I looked at my watch and said, getting up quickly, “Holy Maloney, Mrs. Shottlehauster, this has been so pleasant I lost track of the time. I certainly do appreciate your kindness.”

“Don’t you have time for just one more cup of coffee?”

“I wish I did.”

As I drove away from the impressive farm, I tried to tell myself I was a very decent and restrained chap, quite above the shoddy device of rationalizing it as an act of mercy. But I knew I was lying to myself. I knew from a little sense of heaviness in my loins that had I not had that startled moment of peeping tomism, I might possibly have succumbed to the environment, realizing for the first time the grotesque eroticism of a kitchen deed, amid rich good smells of coffee and pies baking and country woman, as if desire had a curious link with the homely processes of hearty food. A brisk and staunch and amiable little woman, fruitful as the land, her needs earnest and simplified and swiftly and with abundant energy gratified, without residual obligation or accusation. Trot off and set herself to rights and come back with the grace to blush a little, then pay off with a pat, a sisterly kiss, more good coffee and another thickly buttered cinnamon pecan roll.

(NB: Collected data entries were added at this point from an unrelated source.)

(** [issubclass a b]: every class is a subclass of [Exception]; the others are
    unrelated to each other. *)
Definition issubclass (a b : exc_type) : bool :=
  match b with
  | Exception => true
  | _ => exc_type_eqb a b
  end.

(** An exception instance: its class and [str(e)]. *)
Record exn : Type := mkExn { etype : exc_type; detail : string }.

(** The outcome of a Python expression: a value, or a raised exception. *)
Inductive outcome (A : Type) : Type :=
| Return (a : A)
| Raise (e : exn).

Arguments Return {A} a.
Arguments Raise {A} e.

Definition obind {A B : Type} (o : outcome A) (k : A -> outcome B) : outcome B :=
  match o with
  | Return a => k a
  | Raise e => Raise e
  end.

Definition omap {A B : Type} (f : A -> B) (o : outcome A) : outcome B :=
  obind o (fun a => Return (f a)).

(** ** Python values *)

(** [datetime.datetime], as [isoparse] builds it. *)
Record datetime : Type := mkDatetime {
  year : Z; month : Z; day : Z;
  hour : Z; minute : Z; second : Z; microsecond : Z;
  utcoffset : option Z
}.

(** The values a parameter can carry.  A [dict] is the list of its items in
    insertion order. *)
Inductive pyval : Type :=
| PyNone
| PyBool (b : bool)
| PyInt (z : Z)
| PyFloat (f : spec_float)
| PyStr (s : string)
| PyList (xs : list pyval)
| PyTuple (xs : list pyval)
| PyDict (items : list (pyval * pyval))
| PyDatetime (d : datetime).

(** [type(v).__name__] *)
Definition type_name (v : pyval) : string :=
  match v with
  | PyNone => "NoneType"
  | PyBool _ => "bool"
  | PyInt _ => "int"
  | PyFloat _ => "float"
  | PyStr _ => "str"
  | PyList _ => "list"
  | PyTuple _ => "tuple"
  | PyDict _ => "dict"
  | PyDatetime _ => "datetime"
  end.

(** ** The Python installation *)

(** The builtins modelled below that can raise: [str], [int], [json.dumps]
    on a value and on a key, [hash], [float], [int] on [bytes] (its argument
    given as the string of the same code points), the constructors of
    [datetime] and [date] (their arguments given as a tuple), and [len]. *)
Inductive builtin : Type :=
| BStr | BInt | BJson | BJsonKey | BHash | BFloat | BIntBytes | BDatetime | BLen.

Record Platform : Type := mkPlatform {
  (** [str(e)] of the exception a builtin raises on an offending object *)
  exc_text : builtin -> pyval -> string;
  (** [float.__repr__] of a finite float *)
  float_repr : spec_float -> string;
  (** [str(x)] for a float, a container or a datetime *)
  object_str : pyval -> outcome string;
  (** the exception of [d[0:4]] on a dict [d]: a [TypeError] while slices
      cannot be hashed, a [KeyError] where they can (from Python 3.12 on) *)
  dict_slice_error : exn
}.

(** ** Characters and strings *)

Definition code (c : ascii) : nat := nat_of_ascii c.

Definition chr (n : nat) : ascii := ascii_of_nat n.

Definition is_digit (c : ascii) : bool :=
  ((48 <=? code c) && (code c <=? 57))%nat.

Definition digit_value (c : ascii) : Z := Z.of_nat (code c - 48).

(** The value of a string of decimal digits. *)
Fixpoint horner (s : string) (acc : Z) : Z :=
  match s with
  | EmptyString => acc
  | String c r => horner r (10 * acc + digit_value c)
  end.

(** [Py_ISSPACE]: tab, line feed, vertical tab, form feed, carriage return
    and space. *)
Definition py_isspace (c : ascii) : bool :=
  ((9 <=? code c) && (code c <=? 13) || (code c =? 32))%nat.

(** [Py_UNICODE_ISSPACE] on the code points from 127 to 255: next line and
    no-break space. *)
Definition unicode_isspace_high (c : ascii) : bool :=
  ((code c =? 133) || (code c =? 160))%nat.

Definition is_ascii_char (c : ascii) : bool := (code c <? 128)%nat.

Fixpoint string_forallb (p : ascii -> bool) (s : string) : bool :=
  match s with
  | EmptyString => true
  | String c r => p c && string_forallb p r
  end.

Fixpoint string_existsb (p : ascii -> bool) (s : string) : bool :=
  match s with
  | EmptyString => false
  | String c r => p c || string_existsb p r
  end.

Fixpoint drop_while (p : ascii -> bool) (s : string) : string :=
  match s with
  | EmptyString => EmptyString
  | String c r => if p c then drop_while p r else s
  end.

Definition hex_digit (n : nat) : ascii :=
  if (n <? 10)%nat then chr (48 + n) else chr (87 + n).

(** Two lower-case hexadecimal digits of a code point below 256. *)
Definition hex2 (c : ascii) : string :=
  String (hex_digit (code c / 16)) (String (hex_digit (code c mod 16)) EmptyString).

(** Decimal text of an integer, as [int.__repr__] writes it. *)
Definition decimal (z : Z) : string := NilZero.string_of_int (Z.to_int z).

(** Number of decimal digits of an integer. *)
Definition ndigits (z : Z) : nat :=
  String.length (NilZero.string_of_uint (N.to_uint (Z.abs_N z))).

(** [sys.int_max_str_digits], at its default. *)
Definition int_max_str_digits : nat := 4300.

(** ** [int.__repr__], bounded by the digit limit *)

Definition int_repr (P : Platform) (b : builtin) (z : Z) : outcome string :=
  if (int_max_str_digits <? ndigits z)%nat
  then Raise (mkExn ValueError (exc_text P b (PyInt z)))
  else Return (decimal z).

(** ** [str(x)] *)

Definition py_str (P : Platform) (x : pyval) : outcome pyval :=
  match x with
  | PyStr s => Return (PyStr s)
  | PyNone => Return (PyStr "None")
  | PyBool b => Return (PyStr (if b then "True" else "False"))
  | PyInt z => omap PyStr (int_repr P BStr z)
  | _ => omap PyStr (object_str P x)
  end.

(** ** [int(x)] *)

(** [_PyUnicode_TransformDecimalAndSpaceToASCII]: an ASCII string is taken as
    it is; otherwise code points below 127 are kept, a Unicode space becomes
    a space, and the first other code point (none from 127 to 255 is a
    decimal digit) becomes a question mark that ends the buffer. *)
Fixpoint transform_high (s : string) : string :=
  match s with
  | EmptyString => EmptyString
  | String c r =>
      if (code c <? 127)%nat then String c (transform_high r)
      else if unicode_isspace_high c then String " "%char (transform_high r)
      else String "?"%char EmptyString
  end.

Definition transform_decimal_and_space (s : string) : string :=
  if string_forallb is_ascii_char s then s else transform_high s.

So it had not been restraint after all, not a moral hesitation. It had been just my supercilious sense of my own dignity. McGee could not take over the morning chore where Darling Bread Boy had left off. Fastidiousness. A stuffy sense of social stratum, and of course no chance to exercise that jackassy masculine conviction that the lady would not have yielded to anyone less charming and persuasive. Every day, no matter how you fight it, you learn a little more about yourself, and all most of it does is teach humility.

I knew something about her too. In any other part of the house it would be a horrified No. What do you think I am? The rest of the house gave her the sense of her value, wife of Harry, mother of six, doer of good deeds. The kitchen was her domain. There any little clinging web of guilt could be swiftly scrubbed away, like a thousand other things spilled and broken. Kitchens took care of simple hungers. Stir, mix, bake, and serve, then clean up the litter, polish, and scrub, and it is bright and new again-as if you hadn’t cooked a thiog.

I turned the nose of the car into the third of a mile of muddy ruts that led to the Farley farm. I stopped and stared at the road. I patted the slash pocket of the topcoat, feeling the little lump of the Airweight Bodyguard. Six rounds of 158 grain.38 Special. I traveled with it wrapped in a washcloth and tucked into a slightly oversized soap dish. This will not delude professionals. It escapes casual snoopers.